## TASK TO COMPLETE
Please set down only the lines between the line containing "the state kept here." and the end of the records, inclusive, exactly as they stand.

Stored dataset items
(** * MassRenamer: the rename / undo engine of [massrenamer.py]

    A shallow embedding of the GUI-independent logic of [MassRenamerApp]
    ([rename], [_get_and_validate_inputs], [_handle_name_conflicts],
    [_execute_rename], [undo]) together with the library functions it calls
    ([os.path.join], [os.path.splitext], [os.path.normpath], [str.strip],
    [str.splitlines], [shutil.move]).

    Modelling conventions.
    - A Python [str] is a Rocq [string]; its characters are read as the code
      points below 256.
    - The file system is a finite map from path strings to nodes.  Two path
      strings name the same entry exactly when they are equal: symbolic links
      and the aliasing of non-normalised paths are outside the model.
    - The history file and the two log files live next to that map, as fields
      of their own.
    - Message boxes are answered by a [user] record; the boxes shown are
      recorded in the [dialogs] trace.
    - Failures that depend on the environment (permissions, full disk, ...)
      are decided by an [env] record of oracles.  Removing the history file
      and writing a log file always work.
    - A write of the history file is [open(path, "w")] followed by
      [json.dump].  When [open] raises, the file is as it was; when the write
      fails later, [open] has already truncated the file, which is left with
      an empty or partial text that [json.load] rejects.
    - Translated texts are not modelled: a log line is a [log_entry], a
      message box a [dialog].  [QApplication.processEvents()] has no effect on
      the state kept here.

    Around that engine the development also embeds the startup loading of the
    history ([_load_history_on_startup]), the helpers of the two editors
    ([add_extension_to_widget], [transfer_extensions], [remove_extension],
    [load_original_names]),
    the language, theme and extension settings with the [SettingsDialog] that
    edits them, and [CodeEditor.lineNumberAreaWidth].  Captions, style sheet
    texts and layout are not part of the state.

    The first part holds the definitions, the second the lemmas, the third the
    claims C1 to C10 with their theorems, the fourth further properties X1 to
    X22 of the code, each with the lemmas it needs. *)

From Stdlib Require Import ZArith SpecFloat Ascii.
From stdpp Require Import gmap strings list sorting pretty.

## RESULT OF THE TASK
      the state kept here.

    Around that engine the development also embeds the startup loading of the
    history ([_load_history_on_startup]), the helpers of the two editors
    ([add_extension_to_widget], [transfer_extensions], [remove_extension],
    [load_original_names]),
    the language, theme and extension settings with the [SettingsDialog] that
    edits them, and [CodeEditor.lineNumberAreaWidth].  Captions, style sheet
    texts and layout are not part of the state.

    The first part holds the definitions, the second the lemmas, the third the
    claims C1 to C10 with their theorems, the fourth further properties X1 to
    X22 of the code, each with the lemmas it needs. *)

From Stdlib Require Import ZArith SpecFloat Ascii.
From stdpp Require Import gmap strings list sorting pretty.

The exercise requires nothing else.